(** ** Loading libraries *)

Section Loading.
Context (addr : shipped -> plugin_ptr) (addr_inj : Inj (=) (=) addr).
Context (fopen_r : cstr -> option cstr) (fopen_w : cstr -> bool).
Context (rand : nat -> Z) (publish_rc : nat -> Z) (lib_init_rc : Z) (connect_rc : cstr -> Z -> Z -> Z) (subscribe_rc : Z) (strerror : Z -> cstr).
Context (lib_at : cstr -> option shipped) (open_file : cstr -> option cstr).

#[local] Abbreviation always := (fun _ : nat => true).
#[local] Abbreviation mem := (mem addr rand always always publish_rc strerror).
#[local] Abbreviation init k := (init_of (inter addr) addr fopen_r fopen_w lib_init_rc connect_rc subscribe_rc strerror k).
#[local] Abbreviation init_at := (init_at addr fopen_r fopen_w lib_init_rc connect_rc subscribe_rc strerror).
#[local] Abbreviation dlmopen := (dlmopen addr lib_at).

Lemma echo_runs argv h : absent addr SEcho (plugins (h_pm h)) ->
  runs (init SEcho argv) h 0 (Host (register addr SEcho (h_pm h)) (h_world h)) [].
Proof.
  intros Ha. cbn [init_of]. unfold echo_init. cbn [negb version_ok inter interface pmi_version Z.eqb PL_INTF_VERSION].
  eapply runs_then; [apply log_args_runs|]. cbv beta. eapply runs_then; [by apply (register_runs addr addr_inj)|apply runs_ret].
Qed.

Lemma random_runs num pm w : 0 <= num < 2 ^ 31 -> w_random w = random_zero -> absent addr SRandom (plugins pm) ->
  runs (init SRandom [print_u num]) (Host pm w) 0
    (Host (register addr SRandom pm) (set_random (Random num (map new_node (seq 0 (Z.to_nat num))) [] 0 []) w)) [].
Proof.
  intros Hn Hw Ha. cbn [init_of]. unfold random_init. cbn [negb version_ok inter interface pmi_version Z.eqb PL_INTF_VERSION].
  eapply runs_then; [apply log_args_runs|]. cbv beta. eapply runs_then.
  { apply (runs_zoom (fun h => w_random (h_world h)) (fun t h => Host (h_pm h) (set_random t (h_world h)))).
    cbn [h_world]. rewrite Hw. destruct (setup_print num Hn) as [tr E]. eapply runs_emits; [exact E|].
    apply setup_silent. }
  cbv beta iota. eapply runs_then; [apply (register_runs addr addr_inj); exact Ha|apply runs_ret].
Qed.

Lemma transcribe_runs nested file pm w : fopen_w file = true -> absent addr STranscribe (plugins pm) ->
  runs (init STranscribe [nested; file]) (Host pm w) 0
    (Host (register addr STranscribe pm) (set_transcribe (TransGlobals nested 0 (FileOpen []) (tg_nested (w_transcribe w))) w)) [].
Proof.
  intros Hf Ha. cbn [init_of]. unfold transcribe_init. cbn [negb version_ok inter interface pmi_version Z.eqb PL_INTF_VERSION].
  rewrite Hf. cbn [negb]. eapply runs_then; [by exists []|]. cbv beta.
  eapply runs_then; [by apply (register_runs addr addr_inj)|]. eapply runs_then; [by exists []|apply runs_ret].
Qed.

Lemma replay_runs file text pm w : fopen_r file = Some text -> w_replay w = replay_zero -> absent addr SReplay (plugins pm) ->
  runs (init SReplay [file]) (Host pm w) 0 (Host (register addr SReplay pm) (set_replay (replay_of text) w)) [].
Proof.
  intros Hf Hw Ha. cbn [init_of]. unfold replay_init. cbn [negb version_ok inter interface pmi_version Z.eqb PL_INTF_VERSION].
  rewrite Hf. eapply runs_then; [by exists []|]. cbv beta.
  eapply runs_then; [by apply (register_runs addr addr_inj)|]. cbv beta. eapply runs_then; [by exists []|]. cbn. unfold replay_of. rewrite Hw. apply runs_ret.
Qed.

(** A connected instance that no other part uses yet. *)
Definition mosquitto_started (id : cstr) : mosquitto := Mosquitto true (Some (ComMosquitto id true cb_null 0)) true false.

Lemma mosquitto_runs id argv pm w : lib_init_rc = 0 -> (forall a p k, connect_rc a p k = 0) -> w_mosquitto w = mosquitto_zero ->
  absent addr SMosquitto (plugins pm) ->
  runs (init SMosquitto (id :: argv)) (Host pm w) 0 (Host (register addr SMosquitto pm) (set_mosquitto (mosquitto_started id) w)) [].
Proof.
  intros Hl Hc Hw Ha. cbn [init_of]. unfold mosquitto_init, Mosquitto.init. cbn [negb version_ok inter interface pmi_version Z.eqb PL_INTF_VERSION].
  set (upd := fun v (h : H) => Host (h_pm h) (set_mosquitto v (h_world h))).
  assert (forall {A} (m : prog event mosquitto A) v a v' o, runs m v a v' o ->
    runs (zoom (fun h => w_mosquitto (h_world h)) upd m) (Host pm (set_mosquitto v w)) a (Host pm (set_mosquitto v' w)) o) as Hz.
  { intros A m v a v' o R. apply (runs_zoom (fun h => w_mosquitto (h_world h)) upd m (Host pm (set_mosquitto v w))). exact R. }
  assert (w = set_mosquitto mosquitto_zero w) as -> by (rewrite <- Hw; by destruct w).
  eapply runs_then; [apply (Hz _ _ _ tt (Mosquitto false None true false)); by exists []|]. cbv beta.
  eapply runs_then.
  { apply (Hz _ _ _ 0 (Mosquitto true None true false)). exists []. split; [unfold init_mosquitto; by rewrite Hl|done]. }
  cbv beta.
  eapply runs_then; [apply runs_log|]. cbv beta.
  eapply runs_then; [apply (Hz _ _ _ tt (Mosquitto true (Some (ComMosquitto id false cb_null 0)) true false)); by exists []|]. cbv beta.
  eapply runs_then.
  { apply (Hz _ _ _ 0 (mosquitto_started id)). unfold init_with_args. assert (forall a p k, runs (init_instance connect_rc subscribe_rc strerror a p k)
      (Mosquitto true (Some (ComMosquitto id false cb_null 0)) true false) 0 (mosquitto_started id) []) as Hi.
    { intros a p k. unfold init_instance. eapply runs_then; [by exists []|]. cbv beta. eapply runs_then; [by exists []|]. cbn [mq_is_init init_state orb negb].
      eapply runs_then; [apply runs_log|]. cbv beta zeta. rewrite Hc. cbn [Z.eqb negb]. eapply runs_then; [apply runs_log|]. cbv beta.
      eapply runs_then; [destruct (subscribe_rc =? 0); [apply runs_ret|apply runs_log]|]. by exists []. }
    destruct argv as [|a [|p [|k rest]]]; apply Hi. }
  cbn [Z.eqb negb]. eapply runs_then; [apply runs_log|]. cbv beta. eapply runs_then; [by apply (register_runs addr addr_inj)|]. apply runs_ret.
Qed.

(** A library is loaded when its [init] succeeds. *)
Lemma load_library_runs path k argv h h1 : lib_at path = Some k -> runs (init k argv) h 0 h1 [] ->
  exists libs, runs (load_library dlmopen [] dlsym init_at path argv) h 0
    (Host (Manager (logger_used (h_pm h1)) (plugins (h_pm h1)) libs) (h_world h1)) [].
Proof.
  intros Hl Hi. eexists. unfold load_library, library_open, Plugins.dlmopen. rewrite Hl.
  cbn [new_library l_is_init Z.eqb negb]. unfold get_sym_addr. cbn [l_is_init l_handle].
  unfold dlsym.
  change (strcmp_eq (str "init") (str "init")) with true. cbv iota. eapply runs_then.
  { unfold Plugins.init_at. rewrite plugin_at_addr by done. exact Hi. }
  cbn [Z.eqb negb]. eapply runs_then; [by exists []|apply runs_ret].
Qed.

End Loading.

(** ** Configuration files *)

Definition lines_file (ls : list cstr) : cstr := concat (map (fun l => l ++ [NL]) ls).

Section Files.
Context {W : Type} (mem : plugin_ptr -> plugin W (host W)).
Context (dlmopen : cstr -> option Z) (dlerror : cstr) (dlsym : Z -> cstr -> option Z)
        (init_at : Z -> list cstr -> prog event (host W) Z) (open_file : cstr -> option cstr).

Lemma config_lines_cons st st' l ls s s1 s2 :
  runs (config_line mem dlmopen dlerror dlsym init_at st l) s (inr st') s1 [] ->
  runs (config_lines mem dlmopen dlerror dlsym init_at st' ls) s1 0 s2 [] ->
  runs (config_lines mem dlmopen dlerror dlsym init_at st (l :: ls)) s 0 s2 [].
Proof. intros H1 H2. cbn [config_lines]. eapply runs_then; [exact H1|exact H2]. Qed.

Lemma load_config_lines ls cfg s s' : open_file cfg = Some (lines_file ls) -> Forall (fun l => NL ∉ l) ls ->
  is_loaded (cs_conf s) = false -> runs (config_lines mem dlmopen dlerror dlsym init_at 0 ls) s 0 s' [] ->
  runs (load_config mem dlmopen dlerror dlsym init_at open_file cfg) s 0 s' [].
Proof.
  intros Ho Hnl Hl Hr. unfold load_config. eapply runs_then; [by exists []|]. cbv beta. rewrite Hl, Ho.
  unfold cpp_lines, lines_file. rewrite cpp_lines_concat by done. by destruct ls.
Qed.

Lemma lib_line_nl path args : word_ok path -> Forall arg_ok args -> NL ∉ lib_line path args.
Proof.
  intros Hp Ha. unfold lib_line. intros [H|H]%elem_of_app; [by apply (word_ok_not_space _ _ Hp) in H|].
  induction Ha as [|a args [Hw _] _ IH]; [by apply not_elem_of_nil in H|].
  cbn [map concat] in H. apply elem_of_app in H as [[H|H]%elem_of_cons|H]; [done| |by apply IH].
  by apply (word_ok_not_space _ _ Hw) in H.
Qed.

(** The two headings. *)
Lemma section_lines s : runs (config_line mem dlmopen dlerror dlsym init_at 0 (str "[libs]")) s (inr 2) s [] /\
  runs (config_line mem dlmopen dlerror dlsym init_at 2 (str "[config]")) s (inr 1) s [].
Proof. split; (unfold config_line; eapply runs_then; [apply runs_log|apply runs_ret]). Qed.

End Files.

(** ** The manager after loading *)

Section Registered.
Context (addr : shipped -> plugin_ptr) (addr_inj : Inj (=) (=) addr).
#[local] Abbreviation names := (names_at addr).

(** The map with the plugins [ks], none of them in a role. *)
Definition registry (ks : list shipped) : role_map := foldr (fun k m => map_emplace (addr k) PL_NONE m) [] ks.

★ ★ ★ ★

**TASK PROMPT**
Your answer should consist solely of the lines above from the line with "runs (config_line mem dlmopen dlerror dlsym init_at st" to the line with "induction Ha as", both included, reproduced exactly.

**TASK SOLUTION**
  runs (config_line mem dlmopen dlerror dlsym init_at st l) s (inr st') s1 [] ->
  runs (config_lines mem dlmopen dlerror dlsym init_at st' ls) s1 0 s2 [] ->
  runs (config_lines mem dlmopen dlerror dlsym init_at st (l :: ls)) s 0 s2 [].
Proof. intros H1 H2. cbn [config_lines]. eapply runs_then; [exact H1|exact H2]. Qed.

Lemma load_config_lines ls cfg s s' : open_file cfg = Some (lines_file ls) -> Forall (fun l => NL ∉ l) ls ->
  is_loaded (cs_conf s) = false -> runs (config_lines mem dlmopen dlerror dlsym init_at 0 ls) s 0 s' [] ->
  runs (load_config mem dlmopen dlerror dlsym init_at open_file cfg) s 0 s' [].
Proof.
  intros Ho Hnl Hl Hr. unfold load_config. eapply runs_then; [by exists []|]. cbv beta. rewrite Hl, Ho.
  unfold cpp_lines, lines_file. rewrite cpp_lines_concat by done. by destruct ls.
Qed.

Lemma lib_line_nl path args : word_ok path -> Forall arg_ok args -> NL ∉ lib_line path args.
Proof.
  intros Hp Ha. unfold lib_line. intros [H|H]%elem_of_app; [by apply (word_ok_not_space _ _ Hp) in H|].
  induction Ha as [|a args [Hw _] _ IH]; [by apply not_elem_of_nil in H|].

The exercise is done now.